AIL was established in Peshawar, Pakistan in 1995 by Ms. Sakena Yacoobi. Undeterred by Taliban edicts, AIL began operations in Afghanistan in 1997, first in Herat, and later in Kabul and Jalalabad (1999), and Logar (2001). By 2001, AIL had served over 3,000 students in these cities through 78 home-based schools, 6 pre-schools, 6 income generation classes and a formal girls’ school.
AIL also provided health care and health education to 55,000 women and children in Jalalabad and Kabul between 1999 and 2001. In 2002, AIL opened offices in Kabul and Herat, and later that year converted its sub-offices in Herat and Jalalabad from underground to formal presences and started teacher training and human rights training in Afghanistan.

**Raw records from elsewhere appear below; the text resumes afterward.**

(* ===== verification/EipExamples.v ===== *)
(** * Concrete runs of the EtherNet/IP driver

    A driver connected to the simulated controller, and for every theorem with
    hypotheses an input on which they hold, checked by evaluation. *)

From S2P Require Import Prelude RustStd ObservationModel DriverAbi EipAddress EipFrame EipCodec.
From S2P Require Import EipDriver EipLoopback EipEndToEnd EipWriteEndToEnd.
From stdpp Require Import options.

(** ** A connected driver *)
Definition eip_config : EnIpConfig :=
  {| ec_mode := lit "tcp"; ec_host := lit "10.0.0.3"; ec_port := 44818; ec_timeout_ms := 3000; ec_reconnect := true;
     ec_reconnect_max_attempts := 2; ec_reconnect_delay_ms := 50; ec_max_services_per_multi := 20;
     ec_max_bytes_per_multi := 500 |}.

Lemma eip_config_wf : config_wf eip_config.
Proof. by apply eip_validate_wf. Qed.

Definition udint_value : TagValue := {| tv_type_code := TYPE_UDINT; tv_data := to_le_bytes 4 7 |}.

(** Three tags of scalar types and one of type UDINT. *)
Definition eip_tags : gmap str TagValue :=
  <[lit "Total" := udint_value]>
    (mb_tags (with_uint (lit "Counter.Total") 777 (with_bool (lit "Motor.Run") true
                (with_dint (lit "Line1.Speed") 1500 behavior_new)))).

Definition eip_controller : MockBehavior :=
  {| mb_tags := eip_tags; mb_drop_connection := false; mb_timeout_rate := None; mb_register_reject := false;
     mb_deny_writes_at := {[lit "Counter.Total"]}; mb_wrong_session_handle := false;
     mb_wrong_sender_context := false; mb_declare_wrong_item_count := false; mb_bad_frame_length := false;
     mb_request_count := 0; mb_registered_sessions := 0; mb_captured_reads := []; mb_captured_writes := [] |}.

Definition eip_line : Line :=
  {| ln_conn := conn_new eip_controller; ln_inbox := []; ln_outbox := []; ln_open := false |}.

Definition eip_driver : EtherIpDriver () :=
  {| ed_config := eip_config; ed_session := Some (session_new (lit "10.0.0.3") 44818 3000); ed_type_cache := ∅;
     ed_last_error := None |}.

Definition eip_state : EtherIpDriver () * Line := (ensure_connected (eip_driver, eip_line)).1.

Lemma eip_connects : (ensure_connected (eip_driver, eip_line)).2 = Ok ().
Proof. reflexivity. Qed.

Definition eip_deny : gset str := {[lit "Counter.Total"]}.

Lemma eip_small : small eip_tags.
Proof.
  unfold small. refine (bool_decide_unpack _ _). by vm_compute.
Qed.

Lemma eip_example_serving : serving eip_config eip_deny eip_tags ∅ eip_state.
Proof.
  split; [reflexivity|reflexivity| |by split|by split|reflexivity|reflexivity|exact eip_small].
  eexists. split_and!; [reflexivity|reflexivity| |reflexivity]. by vm_compute.
Qed.

Definition eip_read_item (id : Z) (address : string) (ty : option DataType.t) : DriverReadItem :=
  {| ri_id := id; ri_address := lit address; ri_expected_type := ty |}.

Definition eip_write_item (id : Z) (address : string) (v : RawValue.t) : WriteRequest :=
  {| wq_id := id; wq_address := lit address; wq_value := v |}.

(** ** Reads *)
Definition eip_reads : list DriverReadItem :=
  [eip_read_item 1 "Motor.Run" None; eip_read_item 2 "Line1.Speed" (Some DataType.I32);
   eip_read_item 3 "Missing" None; eip_read_item 4 "Counter.Total" (Some DataType.U16);
   eip_read_item 5 "Total" None].

Lemma eip_read_transparent_witness :
  ∃ s' rs, read_batch eip_reads eip_state = (s', Ok rs) ∧ serving eip_config eip_deny eip_tags ∅ s' ∧
    Some <$> rs ≡ₚ read_alone eip_tags <$> eip_reads.
Proof.
  apply (eip_read_transparent eip_config eip_deny eip_tags ∅ eip_state eip_reads eip_example_serving eip_config_wf).
  unfold eip_reads. repeat (apply Forall_cons; split); try apply Forall_nil_2; eexists; vm_compute; reflexivity.
Defined.

(** ** Writes *)
Definition eip_writes : list WriteRequest :=
  [eip_write_item 1 "Line1.Speed" (RawValue.I64 (-5)); eip_write_item 2 "Missing" (RawValue.Bool true);
   eip_write_item 3 "Counter.Total" (RawValue.U64 9); eip_write_item 4 "Motor.Run" (RawValue.I64 1);
   eip_write_item 5 "Motor.Run" (RawValue.Bool false)].

Lemma eip_writes_writable : Forall (writable eip_tags ∅) eip_writes.
Proof.
  unfold eip_writes.
  repeat (apply Forall_cons; split); try apply Forall_nil_2; (eexists; split; [vm_compute; reflexivity|]);
    intros tc Ht; vm_compute in Ht; try done; injection Ht as <-; by vm_compute.
Qed.

Lemma eip_write_stores_witness :
  ∃ s' rs cache', write_batch eip_writes eip_state = (s', Ok rs) ∧
    rs ≡ₚ write_alone eip_deny eip_tags ∅ <$> eip_writes ∧
    serving eip_config eip_deny (foldl (op_tags eip_deny) eip_tags (omap (write_op eip_tags ∅) eip_writes)) cache' s' ∧
    ∀ tag, Forall (λ op, op_tag op ≠ tag ∨ tag ∈ eip_deny) (omap (write_op eip_tags ∅) eip_writes) →
      foldl (op_tags eip_deny) eip_tags (omap (write_op eip_tags ∅) eip_writes) !! tag = eip_tags !! tag.
Proof.
  apply (eip_write_stores eip_config eip_deny eip_tags ∅ eip_state eip_writes eip_example_serving eip_config_wf
    eip_writes_writable).
  cbn. refine (bool_decide_unpack _ _). by vm_compute.
Defined.

Definition eip_stores : list WriteRequest :=
  [eip_write_item 1 "Line1.Speed" (RawValue.I64 (-5)); eip_write_item 2 "Motor.Run" (RawValue.Bool false)].

Lemma eip_write_then_read_witness :
  ∃ s1 rs1 s2 rs2,
    write_batch eip_stores eip_state = (s1, Ok rs1) ∧ rs1 ≡ₚ (λ i, write_ok_result (wq_id i)) <$> eip_stores ∧
    read_batch (readback <$> eip_stores) s1 = (s2, Ok rs2) ∧
    rs2 ≡ₚ (λ i, read_result (wq_id i) (Ok (wq_value i))) <$> eip_stores.
Proof.
  apply (eip_write_then_read eip_config eip_deny eip_tags ∅ eip_state eip_stores eip_example_serving eip_config_wf).
  - unfold eip_stores. repeat (apply Forall_cons; split); try apply Forall_nil_2;
      eexists _, _, _; (split; [vm_compute; reflexivity|]); (split; [vm_compute; reflexivity|]);
      (split; [vm_compute; reflexivity|]); (split; [|done]); refine (bool_decide_unpack _ _); by vm_compute.
  - refine (bool_decide_unpack _ _). by vm_compute.
  - refine (bool_decide_unpack _ _). by vm_compute.
Defined.

(** ** UDINT *)
Lemma eip_udint_write_panics_witness :
  ∃ s' cache', write_batch [eip_write_item 1 "Line1.Speed" (RawValue.I64 3); eip_write_item 2 "Total" (RawValue.U64 8)]
    eip_state = (s', Panic) ∧ serving eip_config eip_deny eip_tags cache' s'.
Proof.
  apply (eip_udint_write_panics eip_config eip_deny eip_tags ∅ eip_state _ eip_example_serving eip_config_wf).
  - repeat (apply Forall_cons; split); try apply Forall_nil_2; eexists; vm_compute; reflexivity.
  - apply Exists_cons_tl, Exists_cons_hd. eexists _, 8. split_and!; [vm_compute; reflexivity..].
Defined.

(** The mock's own test: two reads in one packet. *)
Example eip_one_packet :
  mb_request_count (mk_behavior (ln_conn (read_batch (take 2 eip_reads) eip_state).1.2)) = 1.
Proof. by vm_compute. Qed.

In 2002 through 2004, AIL provided education and health care services to 400,000 women and children in Afghanistan and 650,000 overall. AIL’s top priorities are quality teacher training (over 9,000 Afghan women have been trained to date) and ‘fast track’ classes designed to provide education to older girls who lost years of formal education under the Taliban.
Video about AIL and Ms. Sakena Yacoobi:
AIL has directly touched the lives of over 10 million and has indirectly affected over 50 million Afghans. AIL has been working in the following provinces: Herat, Kabul, Balkh, Parwan, Nangahar, Logar, Ghazni, Bamyan, Wardak, Kapisa and Nuristan as well as in Peshawar, Pakistan.
AIL’s current annual budget is $1.4 million. In addition, AIL receives approximately $300,000 in support from the communities it works with and in-kind contributions. This support often takes the form of buildings to house the learning centers, salaries for staff, materials and supplies as well as security for the centers. AIL currently has a staff of 450 Afghans.